Farei um breve relato sobre esta experiência, por que gostaria que ela situasse o próximo trabalho que será estudado de forma mais apronfundada: a

Oficina Paisagem Ambulante.

A partir das itinerâncias pelas vias e ruas da cidade, fiquei estimulado, a romper com o simples transporte das impressões recolhidas no ambiente urbano para os ambientes expositivos ou performáticos, agenciando experiências engajadas com o lugar e com o instante.

A idéia em processo procurava desenvolver vínculos com as situações eventuais que se sucediam nestes ambientes. Ora, até aquele momento eu estava me engajando com a cidade, mas sentia como se retirasse algo do local, me afetasse por ele, e após a experiência, partilhava com os visitantes uma parcela pequena do que eu havia vivido e escolhido. De fato eu editava a

experiência a meu modo e a segmentava no espaço expositivo ou performático.

Nossas pesquisas direcionaram-se para a elaboração de um dispositivo ambulante, que se conformasse como um filtro para a experiência do outro no espaço urbano.
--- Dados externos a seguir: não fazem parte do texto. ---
(** * nuliga-to-cal: the team-portrait scraper, embedded and verified

    A shallow embedding of [team_portrait_to_gcal_csv.py].

    - A Python [str] is a list of Unicode code points ([N]).
    - A call that may raise is a [result]; [continue] in the row loop is
      the outcome [Skip].
    - The network ([requests.get]), the HTML parser ([BeautifulSoup(html,
      "html.parser")]) and [urljoin] are variables of the section that
      holds the scraper; each of them may raise. A parsed page is a
      [node] tree.
    - Writing the file may fail: the path may not be writable, and the
      text may hold a code point UTF-8 does not encode; so may the
      closing [print].
    - [datetime] follows CPython's proleptic Gregorian arithmetic
      ([_ymd2ord], [_ord2ymd]); the csv module is modelled with the
      default (excel) dialect, writer and reader. *)

From Stdlib Require Import String Ascii.
From Stdlib Require Import List ZArith NArith Lia Bool.
Import ListNotations.
Local Close Scope string_scope.
Local Open Scope Z_scope.

(** ** Python strings *)

Definition char := N.
Definition str := list char.

(** An ASCII literal as a Python string. *)
Definition lit (s : string) : str := map N_of_ascii (list_ascii_of_string s).
Arguments lit s%_string.

Definition str_eqb (a b : str) : bool :=
  if list_eq_dec N.eq_dec a b then true else false.

(** Truthiness of a string: [if s:]. *)
Definition truthy (s : str) : bool :=
  match s with [] => false | _ :: _ => true end.

(** [x or d] for [x : str | None]. *)
Definition or_str (x : option str) (d : str) : str :=
  match x with
  | Some (c :: s) => c :: s
  | _ => d
  end.
(** X3: a row displayed under the difficulty filter "Easy", "Medium" or
    "Hard" carries the badge of that name.  (The converse fails: a row
    spelled "easy" carries the badge and is not displayed.) *)
Theorem displayed_rows_carry_the_badge (qs : list Question)
    (searchTerm difficultyFilter : string) (sortConfig : SortConfig)
    (q : Question) :
  q ∈ filteredQuestions qs searchTerm difficultyFilter sortConfig →
  (difficultyFilter = "Easy" → difficultyBadge q = EASY)
  ∧ (difficultyFilter = "Medium" → difficultyBadge q = MEDIUM)
  ∧ (difficultyFilter = "Hard" → difficultyBadge q = HARD).
Proof.
  rewrite (elem_of_filteredQuestions String_toLowerCase parseFloat localeCompare).
  intros (_ & _ & Hd).
  destruct (difficultyBadge_of_raw q) as (Heasy & Hmedium & Hhard).
  repeat split; intros ->; destruct Hd as [Hall|Hd]; try done; auto.
Qed.
End DisplayedMore.

(** ** More on the progress store *)

Lemma flipIf_comm (title title' : string) (q : Question) :
  flipIf title (flipIf title' q) = flipIf title' (flipIf title q).
Proof.
  unfold flipIf.
  destruct (decide (Title q = title)) as [Ht|Ht],
           (decide (Title q = title')) as [Ht'|Ht']; simpl;
    rewrite ?decide_True by done; rewrite ?decide_False by done; done.
Qed.

Lemma consistentFlags_by_title (f : string → bool) (qs : list Question) :
  consistentFlags ((λ q, withCompleted q (f (Title q))) <$> qs).
Proof.
  intros q q' (r & -> & _)%list_elem_of_fmap (r' & -> & _)%list_elem_of_fmap.
  simpl. by intros ->.
Qed.

Lemma consistentFlags_flipIf (title : string) (qs : list Question) :
  consistentFlags qs → consistentFlags (flipIf title <$> qs).
Proof.
  intros Hqs q q' (r & -> & Hr)%list_elem_of_fmap (r' & -> & Hr')%list_elem_of_fmap.
  rewrite !flipIf_Title. intros Htitle. unfold flipIf.
  rewrite <- Htitle. case_decide; simpl; by rewrite (Hqs r r').
Qed.

(** With consistent flags every record finds its own flag in the progress
    object. *)
Lemma completedQuestions_consistent (qs : list Question) (q : Question) :
  consistentFlags qs → q ∈ qs →
  completedQuestions qs !! Title q = Some (completed q).
Proof.
  intros Hqs Hq. rewrite completedQuestions_lookup.
  destruct (last (filter (λ q', Title q' = Title q) qs)) as [q'|] eqn:Hlast.
  - apply last_Some_elem_of, list_elem_of_filter in Hlast as [Htitle Hq'].
    simpl. f_equal. by apply Hqs.
  - apply last_None in Hlast.
    by apply (filter_nil_not_elem_of _ _ q) in Hlast.
Qed.

Section StoreMore.
Context (JSON_parse : string → Exception + gmap string bool).
Context (JSON_stringify : gmap string bool → string).

Abbreviation loadQuestions := (loadQuestions JSON_parse).
Abbreviation toggleQuestion := (toggleQuestion JSON_stringify).
Abbreviation importProgress := (importProgress JSON_parse JSON_stringify).
Abbreviation step := (step JSON_parse JSON_stringify).
Abbreviation run := (run JSON_parse JSON_stringify).

Lemma step_consistentFlags (st : App) (event : Event) :
  consistentFlags (questions st) → consistentFlags (questions (step st event)).
Proof.
  intros Hst. destruct event as [rows|title| | |[text|]]; simpl; try done.
  - unfold loadQuestions. destruct (JSON_parse _) as [e|saved]; [done|].
    apply (consistentFlags_by_title (λ t, or_false (getProperty saved t))).
  - by apply consistentFlags_flipIf.
  - apply (consistentFlags_by_title (λ _, false)).
  - destruct (JSON_parse text) as [e|imported]; [done|].
    apply (consistentFlags_by_title (λ t, or_false (getProperty imported t))).
Qed.

Lemma run_consistentFlags (events : list Event) (st : App) :
  consistentFlags (questions st) →
  consistentFlags (questions (run events st)).
Proof.
  revert st. induction events as [|event events IH]; intros st Hst; [done|].
  simpl. by apply IH, step_consistentFlags.
Qed.

Lemma initialApp_consistentFlags (storage : gmap string string) :
  consistentFlags (questions (initialApp storage)).
Proof. intros q q' Hq. by apply elem_of_nil in Hq. Qed.

(** The records a load would produce from a saved object that agrees with
    the records are those records. *)
Lemma reload_agreeing (saved : gmap string bool) (rows qs : list Question) :
  sameRows rows qs →
  (∀ q, q ∈ qs → saved !! Title q = Some (completed q)) →
  (λ q, withCompleted q (or_false (getProperty saved (Title q)))) <$> rows = qs.
Proof.
  intros Hrows Hsaved.
  rewrite (recompleted_same_rows (λ t, or_false (getProperty saved t)) _ _ Hrows).
  rewrite <- (list_fmap_id qs) at 2. apply list_fmap_ext. intros i q Hq.
  simpl. rewrite (or_false_own _ _ (completed q)).
  - apply withCompleted_same.
  - apply Hsaved. by eapply list_elem_of_lookup_2.
Qed.

Lemma loadQuestions_saved (text : string) (saved : gmap string bool)
    (storage : gmap string string) (rows : list Question) :
  storage !! slot = Some text → text ≠ "" → JSON_parse text = inr saved →
  questions (loadQuestions rows (initialApp storage))
  = (λ q, withCompleted q (or_false (getProperty saved (Title q)))) <$> rows.
Proof.
  intros Hslot Htext Hparse. unfold loadQuestions, getItemOrEmptyObject.
  simpl. rewrite Hslot, decide_False, Hparse by done. done.
Qed.
(** [args0] with [--epochs 0] and with [--epochs 2]. *)
Definition args_no_epoch : Args := mkArgs 64 1000 0 1 (7 # 10) false false 1 10 false.
Definition args_two_epochs : Args := mkArgs 64 1000 2 1 (7 # 10) false false 1 10 false.

(** [args0] with [--log-interval 0], with [--test-batch-size 0] and with
    [--save-model]. *)
Definition args_li0 : Args := mkArgs 64 1000 1 1 (7 # 10) false false 1 0 false.
Definition args_tb0 : Args := mkArgs 64 0 1 1 (7 # 10) false false 1 10 false.
Definition args_save : Args := mkArgs 64 1000 1 1 (7 # 10) false false 1 10 true.

(** A world left over from another run. *)
Definition world2 : World :=
  mkWorld (mkModel 5%Z false None) true (mkRng (fun n => 2 * n)%nat 3) [] []
    [mkTrial 0 [] COMPLETE (Some 1)] [].

End Toy.

(** ** A small backend whose loss depends on the parameters

    The parameters count the optimizer steps taken so far and the model
    scores the target class of the one test sample at minus the squared
    distance of the count from 5: the loss of a trial depends on the
    trials before it, first falling and then rising. *)

Module ToySteps.

#[local] Instance backend : Backend := {|
  weights := Z;
  grads := unit;
  image := Q;
  label := bool;
  adam_state := nat;
  label_eqb := Bool.eqb;
  class0 := false;
  classes_rest := [true];
  forward := fun _ w _ c => if c then - inject_Z ((w - 5) * (w - 5)) else 0;
  backward := fun _ _ _ => tt;
  adam_init := 0%nat;
  adam_update := fun _ s w _ => ((w + 1)%Z, S s);
  Net_init := fun g => (0%Z, g);
  seed_stream := fun s n => (Z.to_nat s + n)%nat;
  cuda_is_available := false;
  MNIST_train := [(0, true)];
  MNIST_test := [(0, true)];
  sample_float := Toy.toy_sample_float;
  sample_index := fun _ n _ _ => n
|}.

Definition world0 : World :=
  mkWorld (mkModel 0%Z true None) true (mkRng (fun n => n) 0) [] [] [] [].

End ToySteps.

(** ** Vocabulary of the properties *)

Section Vocabulary.

Context {B : Backend}.

(** [keeps f c]: the observation [f] of the world is the same after [c],
    whether [c] returns or raises. *)
Definition keeps {X A : Type} (f : World -> X) (c : M A) : Prop :=
  forall w, f (snd (c w)) = f w.

(** The worlds before and after a pass over a loader differ at most in the
    generator. *)
Definition same_but_rng (w w1 : World) : Prop :=
  model w1 = model w /\ grad_enabled w1 = grad_enabled w /\
  wandb_run w1 = wandb_run w /\ stdout w1 = stdout w /\
  storage w1 = storage w /\ files w1 = files w.

(** Negative log-likelihood of one sample under parameters [ws]. *)
Definition sample_nll (tr : bool) (ws : weights) (s : sample) : Q :=
  - forward tr ws (fst s) (snd s).

(** Whether the top-1 prediction for the sample is its label. *)
Definition top1_correct (tr : bool) (ws : weights) (s : sample) : bool :=
  label_eqb (argmax (forward tr ws (fst s))) (snd s).

(** The summed per-sample loss of a set. *)
Definition total_nll (tr : bool) (ws : weights) (ds : list sample) : Q :=
  Qsum (map (sample_nll tr ws) ds).
(** The clock readings of the [MaybeUpdateWeight] calls of a trace never
    go back, starting from [clock]. *)
Fixpoint clock_nondecreasing (clock : Timestamp) (cs : list WeightCall)
  : bool :=
  match cs with
  | [] => true
  | CallMaybeUpdateWeight now _ _ _ _ :: rest =>
      Timestamp_leb clock now && clock_nondecreasing now rest
  | _ :: rest => clock_nondecreasing clock rest
  end.

(** An [EndpointWeight] that got its first report at 1s and its latest
    at 5s. *)
Definition sample_weight : EndpointWeight :=
  {| weight_ := float_of_Z 3;
     non_empty_since_ := FromMillisecondsAfterProcessEpoch 1000;
     last_update_time_ := FromMillisecondsAfterProcessEpoch 5000 |}.

(** The invariant of the data model, word for word: [weight >= 0], and
    [non_empty_since <= last_update_time] whenever [weight > 0]. *)
Definition weight_invariant_as_stated (self : EndpointWeight) : Prop :=
  fge (weight_ self) fzero = true
  /\ (fgt (weight_ self) fzero = true ->
      Timestamp_leb (non_empty_since_ self) (last_update_time_ self) = true).

(* ===================================================================== *)
(** ** Aborts *)
(* ===================================================================== *)

(** A call either completes or brings the process down. *)
Inductive Failure :=
| CheckFailed        (* a CHECK(...) did not hold *)
| NullDereference    (* a null pointer was dereferenced *)
| DivisionByZero     (* [%] by zero *)
| OutOfFuel.         (* the retry loop of the scheduler was cut off *)

Inductive outcome (A : Type) :=
| Done (a : A)
| Abort (why : Failure).

Arguments Done {A} a.
Arguments Abort {A} why.

#[export] Instance outcome_ret : MRet outcome := @Done.

#[export] Instance outcome_bind : MBind outcome :=
  fun A B (k : A -> outcome B) (m : outcome A) =>
    match m with
    | Done a => k a
    | Abort why => Abort why
    end.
Ao usá-lo, o participante já estaria incorporando um certo engajamento com as questões, e ao perambular pelas ruas vestido com ele, desenvolveria a performance por si só.

As obras de Oiticica como os Parangolés e a transformabilidade dos

Bichos de Clark, eram referências recorrentes; porém associamos a estas

obras a efemeridade e apropriação que os moradores de rua desenvolviam nas construções de seus abrigos, posicionando-nos também frente a esta situação ambiental brasileira.

Criamos então os Dormidouros (fig. 22 e 23), abrigos para serem transportados sobre o corpo, construídos a partir de materiais residuais e descartados, que catávamos nas ruas ou recebíamos como doações. Eles foram costurados, colados e amarrados uns aos outros, tendo como referência a escala do corpo, convidando à realização de duas ações em específico: a acomodação do corpo para o descanso e o abrigo a uma situação qualquer, viabilizando interações e adaptações aos ambientes que o participante mesmo viesse a escolher durante o percurso.

Porém, esses objetos serviram inicialmente para nossa própria experiência, e como modo de testagem, saímos às ruas do bairro Prado, em Belo Horizonte, e nos apropriamos das marcações que sinalizavam a passagem das linhas de gás natural que seriam instaladas. Nossa intenção era estimular os transeuntes a observar a situação e criticá-la, porém a performance estava tão centrada em nós mesmos que foram pouquíssimos os encontros em que isso se sucedeu. Estávamos muito atentos à plasticidade daquela ação e dos objetos, e nos esquecíamos da reverberação ampla que a situação poderia encaminhar. A fotografia excessiva e feita muito próxima a

ação não estimulava a aproximações com os habitantes. Éramos vistos como um grupo de artistas realizando suas ações e que não deveriam ser incomodados.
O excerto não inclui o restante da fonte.